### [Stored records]
↓↓↓

(** [UploadImage]; [id] is what [utils.GenerateID()] returned, [t1] the
    clock reading in the object name, [t2] the one in the transaction. *)
Definition UploadImage (st : StorageService * FirestoreService) (id : string)
    (t1 t2 : time.Time) (c : Context) : Outcome (StorageService * FirestoreService) :=
  let '(ss, fs) := st in
  let submissionID := PostForm c "submission_id" in
  if decide (submissionID = "") then
    Responded (fail http.StatusBadRequest "invalid_request" "submission_id is required") st
  else
    match FormFiles c !! "image" with
    | None => Responded (fail http.StatusBadRequest "invalid_request" "No file uploaded") st
    | Some header =>
        let ext := filepath.Ext (Filename header) in
        if negb (utils.ValidateFileType (Filename header)) then
          Responded (fail http.StatusBadRequest "invalid_file_type"
                          "Only JPG, JPEG, PNG, and WebP files are allowed") st
        else
          let filename :=
            fmt.Sprintf "%s/%s_%s%s" [submissionID; id; time.Format_stamp t1; ext] in
          match Write ss filename (ContentType header) (Content header) with
          | inr _ =>
              Responded (fail http.StatusInternalServerError "upload_failed"
                              "Failed to upload file") st
          | inl ss' =>
              let imageURL :=
                fmt.Sprintf "https://storage.googleapis.com/%s/%s" [BucketName ss'; filename] in
              let uploaded := ok (Uploaded filename imageURL) "Image uploaded successfully" in
              if decide (submissionID ≠ "") then
                match gostrings.slice_to submissionID 5 with
                | None => Panicked (ss', fs)
                | Some head =>
                    if decide (head ≠ "temp_") then
                      match addImageToSubmission fs submissionID imageURL t2 with
                      | inr _ =>
                          Responded (fail http.StatusInternalServerError "internal_error"
                                          "Failed to update submission with image") (ss', fs)
                      | inl fs' => Responded uploaded (ss', fs')
                      end
                    else Responded uploaded (ss', fs)
                end
              else Responded uploaded (ss', fs)
        end
    end.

↑↑↑

### [Problem description]
Every entry must come back exactly as written above.

### [Response area]
(** [UploadImage]; [id] is what [utils.GenerateID()] returned, [t1] the
    clock reading in the object name, [t2] the one in the transaction. *)
Definition UploadImage (st : StorageService * FirestoreService) (id : string)
    (t1 t2 : time.Time) (c : Context) : Outcome (StorageService * FirestoreService) :=
  let '(ss, fs) := st in
  let submissionID := PostForm c "submission_id" in
  if decide (submissionID = "") then
    Responded (fail http.StatusBadRequest "invalid_request" "submission_id is required") st
  else
    match FormFiles c !! "image" with
    | None => Responded (fail http.StatusBadRequest "invalid_request" "No file uploaded") st
    | Some header =>
        let ext := filepath.Ext (Filename header) in
        if negb (utils.ValidateFileType (Filename header)) then
          Responded (fail http.StatusBadRequest "invalid_file_type"
                          "Only JPG, JPEG, PNG, and WebP files are allowed") st
        else
          let filename :=
            fmt.Sprintf "%s/%s_%s%s" [submissionID; id; time.Format_stamp t1; ext] in
          match Write ss filename (ContentType header) (Content header) with
          | inr _ =>
              Responded (fail http.StatusInternalServerError "upload_failed"
                              "Failed to upload file") st
          | inl ss' =>
              let imageURL :=
                fmt.Sprintf "https://storage.googleapis.com/%s/%s" [BucketName ss'; filename] in
              let uploaded := ok (Uploaded filename imageURL) "Image uploaded successfully" in
              if decide (submissionID ≠ "") then
                match gostrings.slice_to submissionID 5 with
                | None => Panicked (ss', fs)
                | Some head =>
                    if decide (head ≠ "temp_") then
                      match addImageToSubmission fs submissionID imageURL t2 with
                      | inr _ =>
                          Responded (fail http.StatusInternalServerError "internal_error"
                                          "Failed to update submission with image") (ss', fs)
                      | inl fs' => Responded uploaded (ss', fs')
                      end
                    else Responded uploaded (ss', fs)
                end
              else Responded uploaded (ss', fs)
        end
    end.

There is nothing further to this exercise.